Mothersbaugh — a Wyoming native working on a master’s degree in flute performance with an emphasis in community engagement — has helped organize the logistics of coordinating 10 concert locations. This includes everything from traffic, parking and safety to sound and sight lines. He says planning all those details has been both a challenging and a learning experience.

“My graduate assistant partner and I have worked very collaboratively on what concerts are going to look like, what is the content, what is the flow, what is the experience of the people who are attending,” he says. “That helps in all stages of event planning — not just the logistics but the vision of we're trying to achieve and the value that underscores all of it.”

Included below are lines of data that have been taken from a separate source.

Lemma check_limits_charged clock limits lims lims' ok :
  NoDup (ratelimit <$> limits) → check_limits check_request clock limits lims = Ret (Some (lims', ok)) →
  (∀ h, h ∉ ratelimit <$> limits → lims' !! h = lims !! h) ∧
  if ok then ∀ i lrl, limits !! i = Some lrl → charged clock lims lims' i lrl
  else ∃ k lrl, limits !! k = Some lrl ∧ refuses clock lims lims' k lrl ∧
    (∀ i lrl', limits !! i = Some lrl' → i < k → charged clock lims lims' i lrl') ∧
    ∀ i lrl', limits !! i = Some lrl' → k < i → lims' !! ratelimit lrl' = lims !! ratelimit lrl'.
Proof.
  intros Hnd Hc. destruct (check_limits_spec _ _ _ _ _ _ Hnd Hc) as (k & Hk & Hin & Hout). split; [exact Hout|].
  assert (∀ i lrl, limits !! i = Some lrl → i < k → charged clock lims lims' i lrl) as Hch.
  { intros i lrl Hi Hlt. destruct (Hin i lrl Hi) as [(s & s' & Hs & Hs' & _ & Hchk)|[? _]]; [|lia].
    rewrite bool_decide_true in Hchk by done. unfold charged. case_decide as Hty.
    - rewrite Hty in Hchk. apply check_request_from in Hchk as (times & found & Hp & Hf & Hne & Hav & ->).
      exists s, times, found. done.
    - unfold check_request in Hchk. rewrite decide_True in Hchk by done. congruence. }
  destruct ok.
  - intros i lrl Hi. eapply Hch; [done|]. subst k. by eapply lookup_lt_Some.
  - destruct (lookup_lt_is_Some_2 limits k Hk) as [lrl Hl]. exists k, lrl. split_and!; [done| |by eauto|].
    + destruct (Hin k lrl Hl) as [(s & s' & Hs & Hs' & _ & Hchk)|[? _]]; [|lia].
      rewrite bool_decide_false in Hchk by lia. destruct (decide (limit_type lrl = Requests)) as [Hty|Hty].
      * split; [done|]. rewrite Hty in Hchk. apply check_request_from in Hchk as (times & found & Hp & Hf & Hav & ->).
        exists s, times, found. done.
      * unfold check_request in Hchk. by rewrite decide_True in Hchk.
    + intros i lrl' Hi Hlt. destruct (Hin _ _ Hi) as [(? & ? & _ & _ & ? & _)|[_ ?]]; [lia|done].
Qed.

Section chain_facts.
Context `{!HeaderMapOps, !HttpParsers, !CelEngine, !Jwt.JwtLib, !HashIter string Descriptor}.
Context (to_str HeaderValue_from_bytes : string → option string) (to_vec : Value → option string).
Context (bearer : list string → option string) (key_of : Handle → Jwt.Jwk) (show : Jwt.TokenError → string).
Context (authz : Target → CheckRequest → option CheckResponse).
Context (should_rate_limit : Target → list (string * string) → option RateLimitResponse).
Local Abbreviation chain := (apply_request_policies to_str HeaderValue_from_bytes to_vec bearer key_of show
  authz should_rate_limit).

Lemma limit_remotely_error policies s s' e :
  limit_remotely to_str HeaderValue_from_bytes should_rate_limit policies s = (s', Err e) →
  e = PInvalidRequest ∨ e = RateLimitFailed.
Proof.
  unfold limit_remotely, remote_check. destruct (rp_remote_rate_limit policies) as [rrl|]; [|done].
  destruct (descriptor_entries _ _ _) as [[l|]|e'] eqn:Hd; [|done|].
  - destruct (should_rate_limit _ _); [|by intros [= <- <-]; right]. by case_decide.
  - intros [= <- <-]. left. revert Hd. generalize (hm_iter (descriptors rrl)). intros l.
    induction l as [|[k [name|v]] l IH]; simpl; [done| |].
    + destruct (hdr_get _ _) as [hv|]; [|done]. destruct (to_str hv); simpl; [|congruence].
      destruct (descriptor_entries _ l _); simpl; [done|]. intros [= ->]. by apply IH.
    + destruct (descriptor_entries _ l _); simpl; [done|]. intros [= ->]. by apply IH.
Qed.

(** C12: policies and local limits. A request that fails authentication or authorization,
    or is answered by the authorization service, takes nothing from any limiter. A
    request that a limiter refuses takes one token from every limiter of requests
    before it, none from the refusing one and nothing from those after it. Every
    other request, whatever happens to it later in the chain, takes one token from
    every limiter of requests: each is left as the refills due at the readings of the
    clock make it, less one. Limiters that the route does not name stay as they were. *)
Theorem policy_chain_limits policies conn clock lims s lims' s' r :
  NoDup (ratelimit <$> rp_local_rate_limit policies) →
  chain policies conn clock lims s = Ret (Some (lims', s', r)) →
  let limits := rp_local_rate_limit policies in
  let all_charged := ∀ i lrl, limits !! i = Some lrl → charged clock lims lims' i lrl in
  (∀ h, h ∉ ratelimit <$> limits → lims' !! h = lims !! h) ∧
  match r with
  | Err (JwtAuthenticationFailure _ | AuthorizationFailed) => lims' = lims
  | Err RateLimitExceeded => ∃ k lrl, limits !! k = Some lrl ∧ refuses clock lims lims' k lrl ∧
      (∀ i lrl', limits !! i = Some lrl' → i < k → charged clock lims lims' i lrl') ∧
      ∀ i lrl', limits !! i = Some lrl' → k < i → lims' !! ratelimit lrl' = lims !! ratelimit lrl'
  | Ok p => lims' = lims ∧ is_Some (direct_response p) ∨ all_charged
  | Err _ => all_charged
  end.
Proof.
  intros Hnd. unfold apply_request_policies.
  destruct (authenticate bearer key_of show policies s) as [s1 [[]|e]] eqn:Ha.
  2:{ intros [= <- <- <-]. split; [done|]. unfold authenticate in Ha. destruct (rp_jwt policies); [|done].
      destruct (Jwt.apply _ _ _) as [s0 [?|te]]; simplify_eq/=. done. }
  destruct (authorize _ _ _ policies conn s1) as [[s2 [p1|e]]|] eqn:Hz; [| |done]; cbn [mbind comp_mbind].
  2:{ intros [= <- <- <-]. split; [done|]. unfold authorize, ext_authz_check in Hz. destruct (rp_ext_authz policies) as [x|]; [|done].
      destruct (ci_start conn); [|done]. simpl in Hz. destruct (authz _ _) as [cr|]; [|by simplify_eq].
      destruct (cr_status cr); [|done]. simpl in Hz. case_decide; [by simplify_eq|].
      destruct (cr_http_response cr) as [hr|]; [|by simplify_eq]. destruct (authz_response _ _ _); by simplify_eq. }
  destruct (should_short_circuit p1) eqn:Hsc.
  { intros [= <- <- <-]. split; [done|]. left. split; [done|]. unfold should_short_circuit in Hsc.
    by destruct (direct_response p1). }
  destruct (check_limits check_request clock _ lims) as [[[lims1 ok]|]|] eqn:Hc; cbn [mbind comp_mbind]; [|done|done].
  destruct (check_limits_charged _ _ _ _ _ Hnd Hc) as [Hout Hch]. destruct ok; [|by intros [= <- <- <-]].
  destruct (limit_remotely _ _ _ policies s2) as [s3 [p2|e]] eqn:Hr.
  2:{ intros [= <- <- <-]. split; [done|]. by apply limit_remotely_error in Hr as [-> | ->]. }
  unfold transform. destruct (rp_transformation policies) as [xfm|]; [|intros [= <- <- <-]; split; [done|by right]].
  destruct (apply_request _ _ _ _ _) as [req [?|?]]; intros [= <- <- <-]; (split; [done|]); [by right|done].
Qed.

The vision for Celebrating Local Heroes and the larger Bridging Our Distances initiative grew out of a desire to harness the potential for innovation presented by the pandemic — seeking ways to leverage the power of music to unite communities, build relationships and engage beyond a traditional concert venue. Both Cutler and Mothersbaugh say using creative thinking to get out of the School of Music bubble can reshape what the concert experience looks like, reach new audiences and illustrate that the arts are relevant and accessible.

Opportunities to share inspiring stories, to work on projects such as Celebrating Local Heroes and to learn marketing, community engagement and creative skills were important in his decision to seek his master’s degree at South Carolina, Mothersbaugh says.

“Beyond being a great musician, those are the skills that can help an arts career take off. It’s a great environment, and I have loved every second at Carolina because it's so creative and diverse and varied.”


If you’re going

Celebrating Community Heroes is a weeklong celebration of 10 local performances to honor 10 frontline heroes with original music composed and performed by students and alumni of the UofSC School of Music and video vignettes to share their personal stories.